-------- Records provided

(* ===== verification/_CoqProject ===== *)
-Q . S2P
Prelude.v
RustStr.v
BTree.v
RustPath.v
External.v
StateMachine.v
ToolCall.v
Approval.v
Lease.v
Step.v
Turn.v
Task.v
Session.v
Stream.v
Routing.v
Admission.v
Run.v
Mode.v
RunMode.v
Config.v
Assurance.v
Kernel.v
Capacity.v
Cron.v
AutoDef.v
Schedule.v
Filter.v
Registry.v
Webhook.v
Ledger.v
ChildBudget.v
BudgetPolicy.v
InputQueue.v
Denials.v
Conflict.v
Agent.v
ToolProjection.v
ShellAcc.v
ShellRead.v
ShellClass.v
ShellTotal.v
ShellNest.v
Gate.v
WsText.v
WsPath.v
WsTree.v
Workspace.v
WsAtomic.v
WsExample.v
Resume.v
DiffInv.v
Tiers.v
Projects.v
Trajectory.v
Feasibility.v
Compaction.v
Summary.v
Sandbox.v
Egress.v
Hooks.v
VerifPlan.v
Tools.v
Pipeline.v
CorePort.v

----------------
-------- Records provided

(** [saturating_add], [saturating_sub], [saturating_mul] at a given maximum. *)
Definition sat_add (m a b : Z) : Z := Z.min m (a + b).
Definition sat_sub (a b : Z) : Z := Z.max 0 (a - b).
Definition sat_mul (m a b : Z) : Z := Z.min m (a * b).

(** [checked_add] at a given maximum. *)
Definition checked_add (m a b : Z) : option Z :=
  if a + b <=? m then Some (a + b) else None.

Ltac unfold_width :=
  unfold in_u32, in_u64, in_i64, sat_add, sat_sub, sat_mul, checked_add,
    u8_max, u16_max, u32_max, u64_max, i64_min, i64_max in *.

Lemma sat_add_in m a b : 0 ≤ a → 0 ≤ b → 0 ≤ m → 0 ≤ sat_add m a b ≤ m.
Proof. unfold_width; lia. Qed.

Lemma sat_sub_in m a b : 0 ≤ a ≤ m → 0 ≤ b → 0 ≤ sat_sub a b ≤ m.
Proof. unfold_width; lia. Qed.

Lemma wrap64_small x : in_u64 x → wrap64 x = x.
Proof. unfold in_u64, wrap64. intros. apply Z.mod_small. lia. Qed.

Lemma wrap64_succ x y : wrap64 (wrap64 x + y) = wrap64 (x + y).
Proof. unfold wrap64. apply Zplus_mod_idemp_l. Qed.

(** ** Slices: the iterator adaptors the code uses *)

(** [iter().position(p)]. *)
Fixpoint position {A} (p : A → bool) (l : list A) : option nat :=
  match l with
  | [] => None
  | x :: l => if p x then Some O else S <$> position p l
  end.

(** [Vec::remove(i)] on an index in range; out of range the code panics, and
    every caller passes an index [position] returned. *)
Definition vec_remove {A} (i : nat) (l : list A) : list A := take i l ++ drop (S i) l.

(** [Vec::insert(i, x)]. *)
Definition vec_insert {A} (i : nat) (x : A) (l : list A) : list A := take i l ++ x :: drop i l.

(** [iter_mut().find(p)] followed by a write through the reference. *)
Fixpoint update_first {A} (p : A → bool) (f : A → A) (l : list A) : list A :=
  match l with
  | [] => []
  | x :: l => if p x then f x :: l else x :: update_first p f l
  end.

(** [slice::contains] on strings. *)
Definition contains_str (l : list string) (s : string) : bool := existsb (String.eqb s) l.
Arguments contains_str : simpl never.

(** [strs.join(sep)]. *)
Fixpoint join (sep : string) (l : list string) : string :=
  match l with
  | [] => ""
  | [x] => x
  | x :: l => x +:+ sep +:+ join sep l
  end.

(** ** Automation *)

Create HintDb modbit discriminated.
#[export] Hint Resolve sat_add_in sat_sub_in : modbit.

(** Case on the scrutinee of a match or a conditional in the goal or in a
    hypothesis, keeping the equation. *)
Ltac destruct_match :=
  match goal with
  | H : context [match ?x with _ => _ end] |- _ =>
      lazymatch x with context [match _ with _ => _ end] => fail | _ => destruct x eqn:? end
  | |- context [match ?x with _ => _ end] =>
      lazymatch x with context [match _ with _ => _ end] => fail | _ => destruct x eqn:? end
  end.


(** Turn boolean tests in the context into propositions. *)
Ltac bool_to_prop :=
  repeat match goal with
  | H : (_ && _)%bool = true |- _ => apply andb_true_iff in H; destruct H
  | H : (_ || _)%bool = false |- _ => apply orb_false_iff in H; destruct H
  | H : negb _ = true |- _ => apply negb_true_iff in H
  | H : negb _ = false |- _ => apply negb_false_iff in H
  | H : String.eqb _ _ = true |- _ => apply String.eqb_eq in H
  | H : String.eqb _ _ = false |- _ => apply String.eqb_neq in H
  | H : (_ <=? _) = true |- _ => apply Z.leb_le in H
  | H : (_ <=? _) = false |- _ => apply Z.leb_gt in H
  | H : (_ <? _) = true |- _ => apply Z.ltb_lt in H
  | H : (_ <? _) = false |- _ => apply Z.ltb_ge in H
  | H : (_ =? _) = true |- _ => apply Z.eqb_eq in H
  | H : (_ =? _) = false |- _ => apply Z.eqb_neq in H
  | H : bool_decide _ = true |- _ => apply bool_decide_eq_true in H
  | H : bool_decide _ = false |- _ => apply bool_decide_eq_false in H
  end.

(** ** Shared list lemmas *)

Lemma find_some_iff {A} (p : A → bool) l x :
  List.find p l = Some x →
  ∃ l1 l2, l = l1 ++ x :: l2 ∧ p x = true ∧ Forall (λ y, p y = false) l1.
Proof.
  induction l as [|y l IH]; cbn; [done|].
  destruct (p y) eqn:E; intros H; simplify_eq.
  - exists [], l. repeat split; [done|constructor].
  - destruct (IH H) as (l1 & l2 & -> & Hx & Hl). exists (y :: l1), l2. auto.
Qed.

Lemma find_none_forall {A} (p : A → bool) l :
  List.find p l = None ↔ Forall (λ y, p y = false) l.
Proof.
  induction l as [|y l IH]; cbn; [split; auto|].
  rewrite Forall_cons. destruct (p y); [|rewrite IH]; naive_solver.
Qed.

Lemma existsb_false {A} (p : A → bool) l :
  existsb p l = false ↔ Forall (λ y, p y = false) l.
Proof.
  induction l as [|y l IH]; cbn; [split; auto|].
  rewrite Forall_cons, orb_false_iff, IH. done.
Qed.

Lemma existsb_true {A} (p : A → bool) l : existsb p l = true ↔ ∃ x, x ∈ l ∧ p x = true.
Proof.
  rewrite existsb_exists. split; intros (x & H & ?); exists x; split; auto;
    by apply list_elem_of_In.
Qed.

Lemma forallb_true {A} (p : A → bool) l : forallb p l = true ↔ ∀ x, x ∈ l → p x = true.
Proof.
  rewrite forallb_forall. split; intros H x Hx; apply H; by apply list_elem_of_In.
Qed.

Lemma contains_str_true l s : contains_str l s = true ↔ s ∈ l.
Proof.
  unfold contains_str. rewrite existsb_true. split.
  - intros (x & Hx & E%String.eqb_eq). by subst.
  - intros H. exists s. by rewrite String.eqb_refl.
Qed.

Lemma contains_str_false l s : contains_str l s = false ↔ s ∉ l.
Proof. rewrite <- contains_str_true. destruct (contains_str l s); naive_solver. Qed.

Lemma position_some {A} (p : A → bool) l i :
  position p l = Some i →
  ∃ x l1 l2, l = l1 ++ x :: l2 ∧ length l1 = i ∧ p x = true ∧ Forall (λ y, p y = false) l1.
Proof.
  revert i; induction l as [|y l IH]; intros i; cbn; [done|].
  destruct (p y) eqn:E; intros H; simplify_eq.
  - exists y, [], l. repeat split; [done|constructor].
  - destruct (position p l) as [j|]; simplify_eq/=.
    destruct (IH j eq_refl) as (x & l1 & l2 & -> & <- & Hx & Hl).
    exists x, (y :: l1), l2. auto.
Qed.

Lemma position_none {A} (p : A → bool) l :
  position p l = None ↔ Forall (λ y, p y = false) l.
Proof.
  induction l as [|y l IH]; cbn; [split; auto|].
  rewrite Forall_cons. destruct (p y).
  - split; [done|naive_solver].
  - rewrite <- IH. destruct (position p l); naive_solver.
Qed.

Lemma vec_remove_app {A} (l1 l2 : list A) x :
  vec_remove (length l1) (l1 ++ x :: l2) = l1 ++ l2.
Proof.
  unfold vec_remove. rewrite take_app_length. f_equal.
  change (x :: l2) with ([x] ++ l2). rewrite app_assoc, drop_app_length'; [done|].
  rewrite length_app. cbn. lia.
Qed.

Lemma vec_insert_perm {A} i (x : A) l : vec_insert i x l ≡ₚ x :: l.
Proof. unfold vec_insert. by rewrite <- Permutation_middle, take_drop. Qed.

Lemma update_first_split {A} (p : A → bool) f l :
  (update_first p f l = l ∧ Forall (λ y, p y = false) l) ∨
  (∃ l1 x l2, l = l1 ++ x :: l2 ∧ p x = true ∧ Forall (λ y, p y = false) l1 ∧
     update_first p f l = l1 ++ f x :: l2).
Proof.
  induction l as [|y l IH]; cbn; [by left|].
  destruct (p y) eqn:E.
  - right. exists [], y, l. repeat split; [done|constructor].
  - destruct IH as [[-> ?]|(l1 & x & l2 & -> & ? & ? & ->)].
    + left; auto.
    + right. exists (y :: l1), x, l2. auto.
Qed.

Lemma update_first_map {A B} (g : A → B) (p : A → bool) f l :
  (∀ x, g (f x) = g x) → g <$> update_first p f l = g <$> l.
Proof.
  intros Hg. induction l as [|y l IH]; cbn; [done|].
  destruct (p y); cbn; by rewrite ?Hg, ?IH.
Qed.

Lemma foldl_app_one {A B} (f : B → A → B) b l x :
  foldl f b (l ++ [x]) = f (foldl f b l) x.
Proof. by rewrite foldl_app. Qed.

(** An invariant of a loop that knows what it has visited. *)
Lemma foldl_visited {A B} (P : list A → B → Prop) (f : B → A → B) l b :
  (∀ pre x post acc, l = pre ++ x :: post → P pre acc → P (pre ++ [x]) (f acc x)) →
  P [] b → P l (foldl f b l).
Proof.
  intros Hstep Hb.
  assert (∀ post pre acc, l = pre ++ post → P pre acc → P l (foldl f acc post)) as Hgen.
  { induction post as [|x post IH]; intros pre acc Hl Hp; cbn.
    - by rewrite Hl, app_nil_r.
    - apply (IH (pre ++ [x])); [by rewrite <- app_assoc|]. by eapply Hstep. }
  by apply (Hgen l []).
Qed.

----------------

[Exercise objective] Above this task is a listing. Restate, word for word and with nothing added, the lines from the one with "x :: drop i l." through the one with "(** [slice::contains] on strings. *)".

[Output]
Definition vec_insert {A} (i : nat) (x : A) (l : list A) : list A := take i l ++ x :: drop i l.

(** [iter_mut().find(p)] followed by a write through the reference. *)
Fixpoint update_first {A} (p : A → bool) (f : A → A) (l : list A) : list A :=
  match l with
  | [] => []
  | x :: l => if p x then f x :: l else x :: update_first p f l
  end.

(** [slice::contains] on strings. *)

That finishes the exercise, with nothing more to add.